▶ _TASK GOAL_
Every line below that holds the string "records" should be copied out.
*** INFORMATION SUPPLIED Section Begins ***
(* Verification development for the amuletc driver (rex-c).

   src/main.rs is the command-line entry point: it parses a `compile`
   subcommand, builds a `Compiler`, runs `compile()` and prints
   `contents`.  The `Compiler` itself lives in the `amuletc` library crate,
   whose source is not part of src/; module [Pipeline] below models it
   from the spec (pipeline driver, diagnostics collector, source loader),
   keeping the grammar-specific stages (lexer, parser, analyzer, emitter)
   as parameters, since the spec leaves the grammar and the target format
   to the implementer. *)

From Stdlib Require Import String Ascii List Bool Arith Lia.
From Stdlib Require Import Sorting.Sorted Sorting.Permutation.
Import ListNotations.

(** Rust's [Result<T, E>]. *)
Inductive result (A E : Type) : Type :=
| Ok (a : A)
| Err (e : E).
Arguments Ok {A E} a.
Arguments Err {A E} e.

Definition path := string.

(* ------------------------------------------------------------------ *)
(** * The command-line driver (src/main.rs) *)
Module Driver.

(** [amuletc::commandline::Commands]: the `compile {input, output}`
    subcommand; any other subcommand falls in the `_ => {}` arm of [main]. *)
Inductive Commands : Type :=
| Compile (input output : path)
| OtherCommand (name : string).

(** [amuletc::commandline::Cli]: [command] is optional. *)
Record Cli : Type := mkCli { command : option Commands }.

Section Main.
(** The [Compiler] interface used by [main]: [Compiler::new],
    [compile(&mut self) -> Result<()>] and the [contents] field.  Effects
    on the outside world (file system) are threaded through [World]. *)
Variables Compiler Error World : Type.
Variable Compiler_new : path -> path -> World -> result Compiler Error * World.
Variable Compiler_compile : Compiler -> World -> (result unit Error * Compiler) * World.
Variable contents : Compiler -> string.

(** [fn main() -> Result<()>], after [Cli::parse()]; the last component
    is what [println!] wrote to standard output, in order.  [?]
    propagates the error unchanged (anyhow wraps it losslessly). *)
Definition main (cli : Cli) (w : World) : result unit Error * World * list string :=
  match command cli with
  | Some (Compile input output) =>
      match Compiler_new input output w with
      | (Err e, w1) => (Err e, w1, [])
      | (Ok compiler, w1) =>
          match Compiler_compile compiler w1 with
          | ((Err e, _), w2) => (Err e, w2, [])
          | ((Ok tt, compiler'), w2) => (Ok tt, w2, [contents compiler'])
          end
      end
  | _ => (Ok tt, w, [])
  end.
(** C10: [main] prints [contents] exactly when the subcommand is
    `compile` and both [Compiler::new] and [compile()] return [Ok]; an
    error of either call is [main]'s own result, with nothing printed and
    [contents] not read; any other or missing subcommand touches nothing,
    builds no compiler and returns [Ok(())]. *)
Theorem main_prints_contents_only_on_success (cli : Cli) (w : World) :
  match command cli with
  | Some (Compile input output) =>
      match Compiler_new input output w with
      | (Err e, w1) => main cli w = (Err e, w1, [])
      | (Ok c, w1) =>
          match Compiler_compile c w1 with
          | ((Err e, _), w2) => main cli w = (Err e, w2, [])
          | ((Ok _, c'), w2) => main cli w = (Ok tt, w2, [contents c'])
          end
      end
  | _ => main cli w = (Ok tt, w, [])
  end.
Proof.
  unfold main.
  destruct (command cli) as [[input output | name] |]; try reflexivity.
  destruct (Compiler_new input output w) as [[c | e] w1]; [| reflexivity].
  destruct (Compiler_compile c w1) as [[[[] | e] c'] w2]; reflexivity.
Qed.
End Main.

End Driver.

(* ------------------------------------------------------------------ *)
(** * The compiler pipeline (crate amuletc, modelled from the spec) *)
Module Pipeline.

(** Span: (start offset, end offset, line, column). *)
Record Span : Type := mkSpan
  { sp_start : nat; sp_end : nat; sp_line : nat; sp_col : nat }.

Inductive Severity : Type := SevError | SevWarning.

(** The diagnostic-level error kinds of the taxonomy. *)
Inductive DiagKind : Type := LexError | SyntaxError | NameError | TypeError.

Record Diagnostic : Type := mkDiag
  { severity : Severity; kind : DiagKind; message : string;
    primary : Span; related : list Span }.

(** Modelled from the spec: the error type of [Compiler::new] and
    [compile()].  [CompileError] aggregates the diagnostics of a failed
    run; the fatal [EmitError] also carries the run's diagnostics, since a
    failing [compile()] hands back the full diagnostic list. *)
Inductive Error : Type :=
| IOError (p : path)
| EncodingError (p : path)
| CompileError (diags : list Diagnostic)
| EmitError (msg : string) (diags : list Diagnostic).
(** * Universal AI API Proxy: schema translation layer

    A shallow embedding of [src/index.ts]: the credential extractor, the
    Claude and Gemini request/response translators, the max-token clamp and
    the two POST handlers, together with the properties of the translation
    contracts.

    Conventions of the embedding.
    - A JS string is a [string]; its characters stand for code units below
      256.
    - An optional property ([x?: T], [undefined], [null]) is an [option].
    - A token count is an integer of [Z]; the not-a-number that [parseInt]
      gives on a ceiling without digits is outside the model.
    - A [json] is a value the code holds as the arguments of a call or
      the input of a block.  Its numbers are the integers, the negative
      zero and the three non-finite numbers; a number with a fraction is
      not modelled.  An integer is printed in plain decimal, as JS prints
      every integer of magnitude below 10^21, and read back from plain
      decimal; a text with a fraction or an exponent is not read by the
      parser of the model.  The negative zero is printed as [0] and a
      non-finite number as [null], as [JSON.stringify] prints them, so
      that neither comes back from the text ([Json.reread]).
    - A JS object used as a record of JSON values is the list of its
      members in property order, every key once; the parser collects the
      members in the order of the text, which is the object [JSON.parse]
      builds for a text printed from such an object.
    - [Math.random] and [uuidv4] are oracles indexed by the number of draws
      made so far; the handlers thread the counters.
    - An exception is the [Throw] outcome; the handlers run in a monad of
      outcomes over a world that records what they do.
    - [console.log] and [console.error] are not modelled. *)

From Stdlib Require Import String Ascii List ZArith NArith Bool Lia.
From Stdlib Require QArith.
From Stdlib Require Import DecimalN DecimalPos DecimalZ DecimalFacts.
Import ListNotations.
Local Open Scope list_scope.
Local Open Scope string_scope.
Lemma removeAll_loop_footprint `{StrictEq T} (x : T) cs :
  forall fuel count link prev w r w',
    lseg (links w) link cs None ->
    NoDup cs.*1 ->
    (forall p, prev = Some p -> p ∉ cs.*1) ->
    removeAll_loop fuel x count link prev w = Some (r, w') ->
    forall a, Some a ≠ prev -> a ∉ cs.*1 -> links w' !! a = links w !! a.
Proof.
  induction cs as [|[a0 v] cs IH];
    intros fuel count link prev w r w' Hl Hnd Hpc Hrun a Hp Ha;
    (destruct fuel as [|fuel]; [discriminate Hrun|]).
  - simpl in Hl. subst link. simpl in Hrun. injection Hrun as <- <-. reflexivity.
  - simpl in Hl. destruct Hl as (-> & n & Hla & Hcs).
    apply not_elem_of_cons in Ha as [Ha0 Ha].
    simpl in Hnd. apply NoDup_cons in Hnd as [Ha0c Hnd].
    simpl in Hrun. unfold bind at 1 in Hrun. unfold load at 1 in Hrun.
    rewrite Hla in Hrun. simpl in Hrun.
    destruct (strict_eq v x).
    + unfold bind at 1 in Hrun. unfold get_size at 1 in Hrun.
      unfold bind at 1 in Hrun. unfold set_size at 1 in Hrun.
      match type of Hrun with
      | removeAll_loop ?f _ ?c ?l ?pv ?w1 = _ =>
          apply (IH f c l pv w1 r w' Hcs Hnd) with (a := a) in Hrun;
            [exact Hrun | | exact Hp | exact Ha]
      end.
      intros p Hpp Hin. apply (Hpc p Hpp). right. exact Hin.
    + destruct prev as [p|].
      * assert (Hpa : p ≠ a0) by (intros ->; apply (Hpc a0 eq_refl); left).
        assert (Hpn : p ∉ cs.*1) by (intros Hin; apply (Hpc p eq_refl); right; exact Hin).
        unfold bind at 1 in Hrun. unfold store_next at 1 in Hrun.
        destruct (links w !! p) as [lp|] eqn:Hlp; [|discriminate Hrun].
        unfold bind at 1 in Hrun. unfold load at 1 in Hrun. simpl in Hrun.
        rewrite lookup_insert_ne in Hrun by exact Hpa.
        rewrite Hla in Hrun. simpl in Hrun.
        match type of Hrun with
        | removeAll_loop ?f _ ?c ?l ?pv ?w1 = _ =>
            assert (Hcs1 : lseg (links w1) n cs None)
              by (simpl; apply lseg_insert; assumption);
            apply (IH f c l pv w1 r w' Hcs1 Hnd) with (a := a) in Hrun;
              [ rewrite Hrun; simpl; apply lookup_insert_ne; congruence
              | intros q [= <-]; exact Ha0c
              | intros [= Heq]; apply Ha0; exact Heq
              | exact Ha ]
        end.
      * unfold bind at 1 in Hrun. unfold set_front at 1 in Hrun.
        unfold bind at 1 in Hrun. unfold load at 1 in Hrun. simpl in Hrun.
        rewrite Hla in Hrun. simpl in Hrun.
        match type of Hrun with
        | removeAll_loop ?f _ ?c ?l ?pv ?w1 = _ =>
            apply (IH f c l pv w1 r w' Hcs Hnd) with (a := a) in Hrun;
              [ rewrite Hrun; reflexivity
              | intros q [= <-]; exact Ha0c
              | intros [= Heq]; apply Ha0; exact Heq
              | exact Ha ]
        end.
Qed.

Lemma remove_footprint `{StrictEq T} (x : T) w cells fuel r w' :
  Abs (this w) (links w) cells ->
  remove fuel x w = Some (r, w') ->
  forall a, a ∉ cells.*1 -> links w' !! a = links w !! a.
Proof.
  intros (Hs & _) Hrun a Ha. unfold remove, bind, get_front in Hrun.
  eapply remove_loop_footprint; [exact Hs | exact Hrun | discriminate | exact Ha].
Qed.
(** * Multi-camera identity monitor: a model of [main.py]

    The program keeps one status record per known person, refreshes the
    records from a background thread ([process_multi_camera]) and shows one
    window per person from the main loop.  This file embeds the module-level
    state, the worker, the main loop and the interleaving of the two, and
    proves the properties of the resolution pass, of the dispatch gate and
    of the capture step.

    Distances are Python floats, that is IEEE 754 binary64 values: they are
    modelled by Rocq's primitive floats, whose [<?] is the comparison the
    interpreter performs.  Camera indices are Python ints ([Z]), names are
    strings, [people_status] is a finite map from names to records and a
    frame dictionary is an association list in insertion order, the order in
    which [dict.items()] yields it.  Frames and reference images are opaque:
    the program only hands them to the oracle and to the windows. *)

From Stdlib Require Import ZArith List Bool Lia Floats.
From stdpp Require Import gmap strings list fin_maps sorting.

Open Scope Z_scope.

(** ** Data *)

(** What one call of [DeepFace.verify] does: it returns a dictionary with the
    keys ["verified"] and ["distance"], or it raises. *)
Inductive VerifyResult : Type :=
| Result (verified : bool) (dist : float)
| Raised.

(** The value stored under a name in [people_status] (lines 44 and 48). *)
Record Status (Image : Type) : Type := mkStatus {
  best_cam_index : Z;
  distance : float;
  is_match : bool;
  ref_img : Image
}.
Arguments mkStatus {Image} _ _ _ _.
Arguments best_cam_index {Image} _.
Arguments distance {Image} _.
Arguments is_match {Image} _.
Arguments ref_img {Image} _.

(** A [cv2.VideoCapture]: the frames the device will deliver, one per call of
    [read], and the number of calls made so far.  A call that delivers nothing
    is [(False, None)] in the source and [None] here. *)
Record VideoCapture (Frame : Type) : Type := mkCap {
  feed : nat -> option Frame;
  cursor : nat
}.
Arguments mkCap {Frame} _ _.
Arguments feed {Frame} _ _.
Arguments cursor {Frame} _.
Lemma rev_app_eq (s t : string) : String.rev_app s t = String.rev s +:+ t.
Proof.
  revert t. induction s as [|a s IH]; intros t; [done|].
  unfold String.rev. cbn [String.rev_app]. rewrite (IH (String a t)), (IH (String a "")).
  by rewrite append_assoc_s.
Qed.

Lemma rev_cons_s (a : ascii) (s : string) :
  String.rev (String a s) = String.rev s +:+ String a "".
Proof. unfold String.rev at 1. cbn [String.rev_app]. apply rev_app_eq. Qed.

Lemma rev_append_s (a b : string) :
  String.rev (a +:+ b) = String.rev b +:+ String.rev a.
Proof.
  induction a as [|x a IH].
  - change ("" +:+ b) with b. by rewrite append_nil_r_s.
  - rewrite append_cons, !rev_cons_s, IH. by rewrite append_assoc_s.
Qed.

Lemma rev_involutive_s (s : string) : String.rev (String.rev s) = s.
Proof.
  induction s as [|a s IH]; [done|].
  rewrite rev_cons_s, rev_append_s, IH. done.
Qed.

Lemma has_separator_append (a b : string) :
  has_separator (a +:+ b) = has_separator a || has_separator b.
Proof.
  induction a as [|x a IH]; [done|]. rewrite append_cons. cbn [has_separator].
  by rewrite IH, orb_assoc.
Qed.

Lemma has_separator_rev (s : string) : has_separator (String.rev s) = has_separator s.
Proof.
  induction s as [|a s IH]; [done|].
  rewrite rev_cons_s, has_separator_append, IH. cbn [has_separator].
  rewrite orb_false_r. apply orb_comm.
Qed.

Lemma until_separator_whole (a : string) :
  has_separator a = false -> filepath.until_separator a = a.
Proof.
  induction a as [|x a IH]; [done|]. cbn [has_separator filepath.until_separator].
  intros [Hx Ha]%orb_false_iff. rewrite Hx. by rewrite IH.
Qed.

Lemma until_separator_stop (a b : string) :
  has_separator a = false ->
  filepath.until_separator (a +:+ String "/" b) = a.
Proof.
  induction a as [|x a IH]; [done|]. rewrite append_cons.
  cbn [has_separator filepath.until_separator].
  intros [Hx Ha]%orb_false_iff. rewrite Hx. by rewrite IH.
Qed.

Lemma drop_separators_none (a b : string) :
  a <> "" -> has_separator a = false ->
  filepath.drop_separators (a +:+ b) = a +:+ b.
Proof.
  destruct a as [|c a]; [done|]. rewrite append_cons.
  cbn [has_separator filepath.drop_separators].
  intros _ [Hc _]%orb_false_iff. by rewrite Hc.
Qed.

Lemma rev_nonempty (s : string) : s <> "" -> String.rev s <> "".
Proof.
  destruct s as [|a s]; [done|]. intros _. rewrite rev_cons_s.
  by destruct (String.rev s).
Qed.

(** The base name of a path that ends with the element [n]. *)
Lemma Base_last_element (q n : string) :
  n <> "" -> has_separator n = false ->
  filepath.Base n = n /\ filepath.Base (q +:+ "/" +:+ n) = n.
Proof.
  intros Hn Hsep.
  pose proof (rev_nonempty _ Hn) as Hrn.
  pose proof (has_separator_rev n) as Hrs. rewrite Hsep in Hrs.
  split.
  - unfold filepath.Base. rewrite decide_False by done.
    rewrite <- (append_nil_r_s (String.rev n)).
    rewrite drop_separators_none by done. rewrite append_nil_r_s.
    rewrite until_separator_whole, rev_involutive_s by done.
    by rewrite decide_False.
  - unfold filepath.Base. rewrite decide_False.
    2: { destruct q; [done|]. by rewrite append_cons. }
    rewrite rev_append_s. change ("/" +:+ n) with (String "/" n).
    rewrite rev_cons_s, append_assoc_s.
    change (String "/" "" +:+ String.rev q) with (String "/" (String.rev q)).
    rewrite drop_separators_none by done.
    rewrite until_separator_stop, rev_involutive_s by done. by rewrite decide_False.
Qed.

Lemma elements_nonempty (path : string) : filepath.elements path <> [].
Proof.
  destruct path as [|c path]; [done|]. cbn [filepath.elements].
  destruct (filepath.IsPathSeparator c); [done|].
  by destruct (filepath.elements path).
Qed.

Lemma elements_simple (n : string) :
  has_separator n = false -> filepath.elements n = [n].
Proof.
  induction n as [|c n IH]; [done|]. cbn [has_separator filepath.elements].
  intros [Hc Hn]%orb_false_iff. by rewrite Hc, IH.
Qed.

Lemma elements_append (a b : string) :
  filepath.elements (a +:+ "/" +:+ b) = filepath.elements a ++ filepath.elements b.
Proof.
  induction a as [|c a IH]; [done|]. rewrite append_cons. cbn [filepath.elements].
  destruct (filepath.IsPathSeparator c); rewrite IH; [done|].
  pose proof (elements_nonempty a). by destruct (filepath.elements a).
Qed.

Lemma strings_Join_snoc (xs : list string) (n sep : string) :
  strings.Join (xs ++ [n]) sep
  = match xs with
    | [] => n
    | _ => strings.Join xs sep +:+ sep +:+ n
    end.
Proof.
  induction xs as [|x xs IH]; [done|]. cbn [app strings.Join].
  destruct xs as [|y xs]; [done|]. cbn [app] in *. rewrite IH.
  by rewrite !append_assoc_s.
Qed.

Lemma valid_name_inv (n : string) :
  valid_name n = true ->
  n <> "" /\ n <> "." /\ n <> ".." /\ has_separator n = false.
Proof.
  unfold valid_name. rewrite !andb_true_iff, !negb_true_iff, !bool_decide_eq_false.
  tauto.
Qed.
*** INFORMATION SUPPLIED Section Ends ***
▶ _RESPONSE TO THIS TASK_
      outcomes over a world that records what they do.
    records from a background thread ([process_multi_camera]) and shows one
    strings, [people_status] is a finite map from names to records and a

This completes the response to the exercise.